» Exercise details: A word-for-word repeat of the records below is what this calls for.

*** Given data

(* ===== verification/SigCache.v ===== *)
(** * The signature cache: script/sigcache.cpp, script/sigcache.h, util/hasher.h

    [SignatureCache] keeps salted hashes of signatures that were found valid in a cuckoo cache; [CachingTransactionSignatureChecker] asks it before it
    verifies a signature. The nonce is an argument. Here a [uint256] is read as four-byte words in the order of its bytes. *)

From S2P Require Import Prelude Serialize ArithUint256 Chain Params Transaction Script TxVerify Sha256 Sha256Spec Hash Hash160 Interpreter Sighash VerifyScript InterpreterSpec InterpreterSafe SighashSpec SighashCache CuckooCache.
#[local] Open Scope Z_scope.

(** [SignatureCacheHasher] *)
Definition SignatureCacheHasher (hash_select : nat) (key : uint256) : Z := u32 (Z.shiftr key (32 * Z.of_nat hash_select)).

(** [SignatureCache] *)
Record SignatureCache := mkSignatureCache {
  m_salted_hasher_ecdsa : CSHA256;
  m_salted_hasher_schnorr : CSHA256;
  setValid : Cuckoo.cuckoo uint256
}.

Definition PADDING_ECDSA : list Z := 69 :: repeat 0 31.
Definition PADDING_SCHNORR : list Z := 83 :: repeat 0 31.

Definition SignatureCache_new (log2f : Z -> Z) (nonce : uint256) (max_size_bytes : Z) : SignatureCache :=
  mkSignatureCache (write_all new_hasher [ser fmt_uint256 nonce; PADDING_ECDSA]) (write_all new_hasher [ser fmt_uint256 nonce; PADDING_SCHNORR])
    (fst (Cuckoo.setup_bytes 0 log2f 32 Cuckoo.cuckoo_new max_size_bytes)).

Definition ComputeEntryECDSA (sc : SignatureCache) (hash : uint256) (vchSig pubkey : valtype) : uint256 :=
  writer_GetSHA256 (write_all (m_salted_hasher_ecdsa sc) [ser fmt_uint256 hash; pubkey; vchSig]).
Definition ComputeEntrySchnorr (sc : SignatureCache) (hash : uint256) (sig pubkey : valtype) : uint256 :=
  writer_GetSHA256 (write_all (m_salted_hasher_schnorr sc) [ser fmt_uint256 hash; pubkey; sig]).

Definition set_setValid (sc : SignatureCache) (c : Cuckoo.cuckoo uint256) : SignatureCache :=
  mkSignatureCache (m_salted_hasher_ecdsa sc) (m_salted_hasher_schnorr sc) c.

(** [Get] and [Set] *)
Definition cache_Get (sc : SignatureCache) (entry : uint256) (erase : bool) : option (bool * SignatureCache) :=
  '(hit, c) ← Cuckoo.contains SignatureCacheHasher (setValid sc) entry erase; Some (hit, set_setValid sc c).
Definition cache_Set (sc : SignatureCache) (entry : uint256) : option SignatureCache :=
  c ← Cuckoo.insert SignatureCacheHasher (setValid sc) entry; Some (set_setValid sc c).

Section Caching.
Context {HS : SignatureVerifier}.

******

» Expected answer:
(* ===== verification/SigCache.v ===== *)
(** * The signature cache: script/sigcache.cpp, script/sigcache.h, util/hasher.h

    [SignatureCache] keeps salted hashes of signatures that were found valid in a cuckoo cache; [CachingTransactionSignatureChecker] asks it before it
    verifies a signature. The nonce is an argument. Here a [uint256] is read as four-byte words in the order of its bytes. *)

From S2P Require Import Prelude Serialize ArithUint256 Chain Params Transaction Script TxVerify Sha256 Sha256Spec Hash Hash160 Interpreter Sighash VerifyScript InterpreterSpec InterpreterSafe SighashSpec SighashCache CuckooCache.
#[local] Open Scope Z_scope.

(** [SignatureCacheHasher] *)
Definition SignatureCacheHasher (hash_select : nat) (key : uint256) : Z := u32 (Z.shiftr key (32 * Z.of_nat hash_select)).

(** [SignatureCache] *)
Record SignatureCache := mkSignatureCache {
  m_salted_hasher_ecdsa : CSHA256;
  m_salted_hasher_schnorr : CSHA256;
  setValid : Cuckoo.cuckoo uint256
}.

Definition PADDING_ECDSA : list Z := 69 :: repeat 0 31.
Definition PADDING_SCHNORR : list Z := 83 :: repeat 0 31.

Definition SignatureCache_new (log2f : Z -> Z) (nonce : uint256) (max_size_bytes : Z) : SignatureCache :=
  mkSignatureCache (write_all new_hasher [ser fmt_uint256 nonce; PADDING_ECDSA]) (write_all new_hasher [ser fmt_uint256 nonce; PADDING_SCHNORR])
    (fst (Cuckoo.setup_bytes 0 log2f 32 Cuckoo.cuckoo_new max_size_bytes)).

Definition ComputeEntryECDSA (sc : SignatureCache) (hash : uint256) (vchSig pubkey : valtype) : uint256 :=
  writer_GetSHA256 (write_all (m_salted_hasher_ecdsa sc) [ser fmt_uint256 hash; pubkey; vchSig]).
Definition ComputeEntrySchnorr (sc : SignatureCache) (hash : uint256) (sig pubkey : valtype) : uint256 :=
  writer_GetSHA256 (write_all (m_salted_hasher_schnorr sc) [ser fmt_uint256 hash; pubkey; sig]).

Definition set_setValid (sc : SignatureCache) (c : Cuckoo.cuckoo uint256) : SignatureCache :=
  mkSignatureCache (m_salted_hasher_ecdsa sc) (m_salted_hasher_schnorr sc) c.

(** [Get] and [Set] *)
Definition cache_Get (sc : SignatureCache) (entry : uint256) (erase : bool) : option (bool * SignatureCache) :=
  '(hit, c) ← Cuckoo.contains SignatureCacheHasher (setValid sc) entry erase; Some (hit, set_setValid sc c).
Definition cache_Set (sc : SignatureCache) (entry : uint256) : option SignatureCache :=
  c ← Cuckoo.insert SignatureCacheHasher (setValid sc) entry; Some (set_setValid sc c).

Section Caching.
Context {HS : SignatureVerifier}.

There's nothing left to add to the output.